Kiefer’s actually move to the fabric and settled his studio there. Through the
ruins of the place, and everything that was left there like archives,
documents, all kind of tools, he builds his artworks. He transformed a 35-hectare
studio in what he called a gesamtkunstwerk
(a total work of art).
“Artists today are using historical fragments, elements
from the past, documents, coming from the past in order to address issues,
which are in the present. There was a swift; it’s not the future that leads the
efforts of the artists to make us understand our present, it’s the past.

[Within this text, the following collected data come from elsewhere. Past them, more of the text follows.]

(** * chirped_pulse_simulation: the wave-packet computation of [pulse_animation.py]

    A shallow embedding of [k], [sin_sum], [calc_pulses] and
    [plot_pulses] of [pulse_animation.py] and of the NumPy / SciPy /
    Matplotlib calls they make, followed by the properties the
    specification states about them and by further properties of the
    code.

    Modelling conventions.
    - A NumPy [float64] is idealised as a real number ([R]); [np.pi],
      [np.sin] and [np.exp] are [PI], [sin] and [exp].  Rounding,
      infinities and not-a-number values are outside the model; the one
      place where the size of a float decides between returning and
      raising, Python's [float ** 2], has its range check written out
      ([k_float]).
    - A Python [int] is a [Z]; [len] and loop indices are [nat].
    - A one-dimensional array is a [list R]; a two-dimensional array is a
      record carrying its shape and its rows.
    - A call either returns or raises: [result].  Code that talks to
      Matplotlib, the terminal or the file system runs in the monad [M],
      which threads a [world] (what has been rendered so far, which
      directories exist, and what Matplotlib refuses) and propagates
      exceptions.
    - Matplotlib is not part of the repository: which calls it accepts is
      a parameter of the world, not something the model decides. *)

From Stdlib Require Import Reals Lra Lia ZArith String DecimalString List.
From stdpp Require Import base list.
Import ListNotations.
Open Scope string_scope.
Open Scope list_scope.
Open Scope R_scope.

(** ** Python outcomes *)

Inductive exn : Type :=
| ValueError (msg : string)
| TypeError (msg : string)
| IndexError (msg : string)
| FileNotFoundError (path : string)
| PermissionError (path : string)
| OverflowError (msg : string)
| RuntimeError (msg : string).

Inductive result (A : Type) : Type :=
| Ok (a : A)
| Raise (e : exn).
Arguments Ok {A} a.
Arguments Raise {A} e.

Definition rbind {A B : Type} (r : result A) (f : A -> result B) : result B :=
  match r with
  | Ok a => f a
  | Raise e => Raise e
  end.

Definition rmap {A B : Type} (f : A -> B) (r : result A) : result B :=
  rbind r (fun a => Ok (f a)).

(** ** The rendering world *)

(** The Matplotlib / terminal calls [sin_sum] makes when [plotting] is set. *)
Inductive event : Type :=
| Subplots (figsize : Z * Z)
| SetXlim (lo hi : R)
| SetYlim (lo hi : R)
| AxisOff
| Plot (xs ys : list R) (label : option R)
| SetXlabel (s : string)
| SetYlabel (s : string)
| Print (n_plotted : nat)
| Show
| Savefig (path : string).

(** [rendered]: the calls made so far, in order.  [writable path]: the
    directory of [path] exists, so that the file can be created there.
    [refusal history e]: the exception Matplotlib (or the terminal, or
    the operating system) raises when the call [e] is made after the
    calls [history], if it raises one: a [ValueError] for a figure size
    that is not positive, a [PermissionError] for a target that may not
    be overwritten, and so on. *)
Record world : Type := MkWorld {
  rendered : list event;
  writable : string -> bool;
  refusal : list event -> event -> option exn
}.

(** The world in which every call is accepted. *)
Definition World (rendered : list event) (writable : string -> bool) : world :=
  MkWorld rendered writable (fun _ _ => None).

Definition M (A : Type) : Type := world -> result A * world.

Definition ret {A : Type} (a : A) : M A := fun w => (Ok a, w).

Definition bind {A B : Type} (m : M A) (f : A -> M B) : M B :=
  fun w =>
    match m w with
    | (Ok a, w') => f a w'
    | (Raise e, w') => (Raise e, w')
    end.

Definition lift {A : Type} (r : result A) : M A := fun w => (r, w).

(** A rendering call: it is recorded unless it is refused. *)
Definition emit (e : event) : M unit :=
  fun w =>
    match refusal w (rendered w) e with
    | Some x => (Raise x, w)
    | None => (Ok tt, MkWorld (rendered w ++ [e]) (writable w) (refusal w))
    end.

(** [fig.savefig(path)]: [open] raises [FileNotFoundError] when the
    directory of [path] does not exist (nothing in the module creates
    [plots/]); any other failure is a refusal of the call. *)
Definition savefig (path : string) : M unit :=
  fun w =>
    if writable w path then emit (Savefig path) w
    else (Raise (FileNotFoundError path), w).

Notation "x <- m ;; f" := (bind m (fun x => f))
  (at level 20, m at level 99, f at level 200, only parsing).
Notation "' pat <- m ;; f" := (bind m (fun x => match x with pat => f end))
  (at level 20, pat pattern, m at level 99, f at level 200, only parsing).
Notation "m ;; f" := (bind m (fun _ => f))
  (at level 100, f at level 200, only parsing, right associativity).

(** [for x in l: s = body(x, s)] *)
Fixpoint foldM {A S : Type} (body : A -> S -> M S) (l : list A) (s : S) : M S :=
  match l with
  | [] => ret s
  | x :: xs => s' <- body x s ;; foldM body xs s'
  end.

(** [for i in range(n): s = body(i, s)] *)
Definition for_range {S : Type} (n : nat) (body : nat -> S -> M S) (s : S) : M S :=
  foldM body (seq 0 n) s.

(** ** Python integers and sequences *)

(** [int(a / b)] for integers [a], [b]: true division, then truncation
    towards zero. *)
Definition int_div (a b : Z) : Z := Z.quot a b.

(** [l[i]] for an index produced by [range(len(l))]. *)
Definition getitem {A : Type} (l : list A) (i : nat) : result A :=
  match l !! i with
  | Some x => Ok x
  | None => Raise (IndexError "index out of bounds")
  end.

(** Normalisation of a slice bound: a negative bound counts from the end,
    the result is clipped to [lo .. hi]. *)
Definition adjust_index (len i lo hi : Z) : Z :=
  let i := if (i <? 0)%Z then (i + len)%Z else i in
  Z.max lo (Z.min hi i).

(** [l[start:stop]] *)
Definition slice {A : Type} (l : list A) (start stop : Z) : list A :=
  let len := Z.of_nat (length l) in
  let a := adjust_index len start 0 len in
  let b := adjust_index len stop 0 len in
  take (Z.to_nat (b - a)) (drop (Z.to_nat a) l).

(** The indices [i, i + step, ...] on the near side of [stop]. *)
Fixpoint slice_indices (fuel : nat) (i stop step : Z) : list Z :=
  match fuel with
  | O => []
  | S fuel' =>
      if (if (0 <? step)%Z then (i <? stop)%Z else (stop <? i)%Z)
      then i :: slice_indices fuel' (i + step) stop step
      else []
  end.

(** [l[start:stop:step]]; a zero step is an error. *)
Definition slice_step {A : Type} (l : list A) (start stop step : Z)
  : result (list A) :=
  if (step =? 0)%Z then Raise (ValueError "slice step cannot be zero")
  else
    let len := Z.of_nat (length l) in
    let lo := if (0 <? step)%Z then 0%Z else (-1)%Z in
    let hi := if (0 <? step)%Z then len else (len - 1)%Z in
    let a := adjust_index len start lo hi in
    let b := adjust_index len stop lo hi in
    Ok (omap (fun i => l !! Z.to_nat i) (slice_indices (length l) a b step)).

(** ** NumPy *)

(** [np.arange(0, n)] as floats. *)
Definition arange (n : nat) : list R := INR <$> seq 0 n.

(** [np.linspace(start, stop, num)], after NumPy's implementation: the
    samples are [arange(num) * step + start], and the last one is then
    overwritten with [stop]. *)
Definition linspace (start stop : R) (num : Z) : result (list R) :=
  if (num <? 0)%Z
  then Raise (ValueError "Number of samples must be non-negative.")
  else
    let div := (num - 1)%Z in
    let delta := stop - start in
    let y := arange (Z.to_nat num) in
    let y :=
      if (0 <? div)%Z then
        let step := delta / IZR div in
        if Req_dec_T step 0
        then (fun v => v / IZR div * delta) <$> y
        else (fun v => v * step) <$> y
      else (fun v => v * delta) <$> y in
    let y := (fun v => v + start) <$> y in
    Ok (if (1 <? num)%Z then <[Nat.pred (length y) := stop]> y else y).

(** A two-dimensional [float64] array. *)
Record ndarray2 : Type := Array2 {
  nrows : nat;
  ncols : nat;
  rows : list (list R)
}.

(** [np.zeros([n, m])] *)
Definition zeros (n m : Z) : result ndarray2 :=
  if ((n <? 0) || (m <? 0))%Z
  then Raise (ValueError "negative dimensions are not allowed")
  else Ok (Array2 (Z.to_nat n) (Z.to_nat m)
             (replicate (Z.to_nat n) (replicate (Z.to_nat m) 0))).

(** [a[i, :] = v]: [v] must have the row length, or length one (it is then
    broadcast along the row). *)
Definition set_row (a : ndarray2) (i : nat) (v : list R) : result ndarray2 :=
  if (i <? nrows a)%nat then
    if (length v =? ncols a)%nat
    then Ok (Array2 (nrows a) (ncols a) (<[i := v]> (rows a)))
    else
      match v with
      | [x] => Ok (Array2 (nrows a) (ncols a)
                     (<[i := replicate (ncols a) x]> (rows a)))
      | _ => Raise (ValueError "could not broadcast input array")
      end
  else Raise (IndexError "index out of bounds").

(** [a.sum(axis=0)]: the rows are added, one after the other, onto zeros. *)
Definition sum_axis0 (a : ndarray2) : list R :=
  fold_left (zip_with Rplus) (rows a) (replicate (ncols a) 0).

(** [v.min()], [v.max()] of a one-dimensional array. *)
Definition amin (v : list R) : result R :=
  match v with
  | [] => Raise (ValueError "zero-size array to reduction operation minimum")
  | x :: xs => Ok (fold_left Rmin xs x)
  end.
(** X21: a tree in which no [div] is marked as a code fragment, and every
    [div] has properties, goes through the traversal after the highlighter
    as it is. *)
Theorem post_highlight_without_fragment (tree : node) :
  (forall m, m ∈ subnodes tree ->
             marked m = false /\
             (is_element "div" m = true -> is_Some (properties m))) ->
  post_highlight tree = Some (inr tree).
Proof.
  intros H. apply visit_identity; [lia|].
  intros m Hm. destruct (H m Hm) as [Hmarked Hprops].
  unfold post_highlight_visitor. unfold marked in Hmarked.
  destruct (is_element "div" m); [|reflexivity].
  destruct (Hprops eq_refl) as [ps Hps]. rewrite Hps in *.
  simpl in Hmarked. now rewrite Hmarked.
Qed.

Lemma post_highlight_without_fragment_witness :
  post_highlight click_block = Some (inr click_block).
Proof.
  apply (post_highlight_without_fragment click_block).
  intros m Hm. vm_compute in Hm.
  repeat (apply elem_of_cons in Hm as [->|Hm];
          [split; [reflexivity | discriminate]|]).
  now apply not_elem_of_nil in Hm.
Defined.

(** ** When the traversal before the highlighter throws *)

Lemma pre_highlight_throws_malformed (n : node) :
  pre_highlight_throws n = malformed_block n.
Proof.
  unfold pre_highlight_throws, malformed_block, pre_highlight_visitor.
  destruct (is_element "pre" n); [|reflexivity].
  destruct (children n) as [[|codeEl rest]|]; try reflexivity.
  destruct (has_tag "code" codeEl); [|reflexivity]. simpl.
  destruct (extract_event codeEl) as [[event codeEl']|] eqn:Hev.
  - apply extract_event_Some in Hev as (? & ? & ? & _ & _ & ->).
    change (first_child_value (set_data_meta codeEl ?m))
      with (first_child_value codeEl).
    unfold first_child_value. now destruct (children codeEl) as [[|]|].
  - unfold first_child_value. now destruct (children codeEl) as [[|]|].
Qed.

Lemma pre_highlight_visitor_exn (n : node) (e : exn) :
  pre_highlight_visitor n = inl e -> e = TypeError.
Proof.
  unfold pre_highlight_visitor.
  destruct (is_element "pre" n); [|discriminate].
  destruct (children n) as [[|codeEl rest]|]; try now intros [= <-].
  destruct (has_tag "code" codeEl); [|discriminate]. simpl.
  destruct (extract_event codeEl) as [[event codeEl']|];
    unfold first_child_value;
    match goal with |- context [children ?c] =>
      destruct (children c) as [[|]|] end;
    try discriminate; now intros [= <-].
Qed.

Lemma outline_inv {L} (label : node -> L) (a b : node) :
  outline label a = outline label b ->
  label a = label b /\
  match children a, children b with
  | Some la, Some lb => map (outline label) la = map (outline label) lb
  | None, None => True
  | _, _ => False
  end.
Proof.
  rewrite !outline_unfold. intros [= Hl Hc]. split; [exact Hl|].
  destruct (children a), (children b); try discriminate; [|exact I].
  now injection Hc.
Qed.

Lemma is_element_shell (tag : string) (a b : node) :
  shell a = shell b -> is_element tag a = is_element tag b.
Proof. unfold shell, is_element. now intros [= -> -> _ _]. Qed.

(** Whether a block is malformed shows in its outline. *)
Lemma malformed_block_outline (a b : node) :
  outline shell a = outline shell b ->
  malformed_block a = malformed_block b.
Proof.
  intros H. apply outline_inv in H as [Hsh Hcs].
  unfold malformed_block. rewrite (is_element_shell "pre" a b Hsh).
  destruct (children a) as [[|ca la]|], (children b) as [[|cb lb]|];
    try reflexivity; try contradiction; try discriminate Hcs.
  simpl in Hcs. injection Hcs as Hc _.
  apply outline_inv in Hc as [Hcsh Hccs].
  rewrite (has_tag_shell "code" ca cb Hcsh).
  destruct (children ca) as [[|]|], (children cb) as [[|]|];
    try reflexivity; try contradiction; discriminate Hccs.
Qed.

Lemma visit_pre_highlight_exn (fuel : nat) (n : node) (e : exn) :
  visit fuel pre_highlight_visitor n = Some (inl e) -> e = TypeError.
Proof.
  revert n. induction fuel as [|fuel IH]; intros n; [discriminate|]. simpl.
  destruct (pre_highlight_visitor n) as [e'|n1] eqn:Hv.
  - intros [= <-]. now apply pre_highlight_visitor_exn in Hv.
  - destruct (children n1) as [cs|]; [|discriminate].
    destruct (visit_all _ cs) as [[e'|cs']|] eqn:Hall; try discriminate.
    intros [= <-]. clear -IH Hall. revert Hall.
    induction cs as [|c cs IHcs]; simpl; [discriminate|].
    destruct (visit fuel pre_highlight_visitor c) as [[e|c']|] eqn:Hc;
      try discriminate.
    + intros [= <-]. now apply IH in Hc.
    + destruct (visit_all _ cs) as [[e|cs']|]; try discriminate.
      intros [= <-]. now apply IHcs.
Qed.

Lemma elem_of_subnodes_children (n c m : node) (cs : list node) :
  children n = Some cs -> c ∈ cs -> m ∈ subnodes c -> m ∈ subnodes n.
Proof.
  intros Hcs Hc Hm. rewrite subnodes_unfold, Hcs. right.
  apply list_elem_of_In, in_flat_map. exists c.
  split; now apply list_elem_of_In.
Qed.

As if
the future is shrinking and the past is growing more and more." [BOURRIAUD, 2011]
This was the way
artists found to answer to the fact that was no future anymore.
From subject to thing in the artistic practise
“Science is cognition: therefore is not ideology.
Artistic cognition is different in its nature from scientific cognition, but in
so far as literature, music and the visual arts are cognition of reality, they
also do not belong to the sphere of ideology. Art as means
of expression, have not an ideological origin and generally develops free from
ideological influences.” [FISCHER 1969]
Louis Althusser, through
a very banal image, distinguished the materialist from the idealist
philosopher: the idealist thinker is a person that enters in the train knowing
where it comes from and where it goes and a materialist, enters in the train
without knowing where he is and where he is going.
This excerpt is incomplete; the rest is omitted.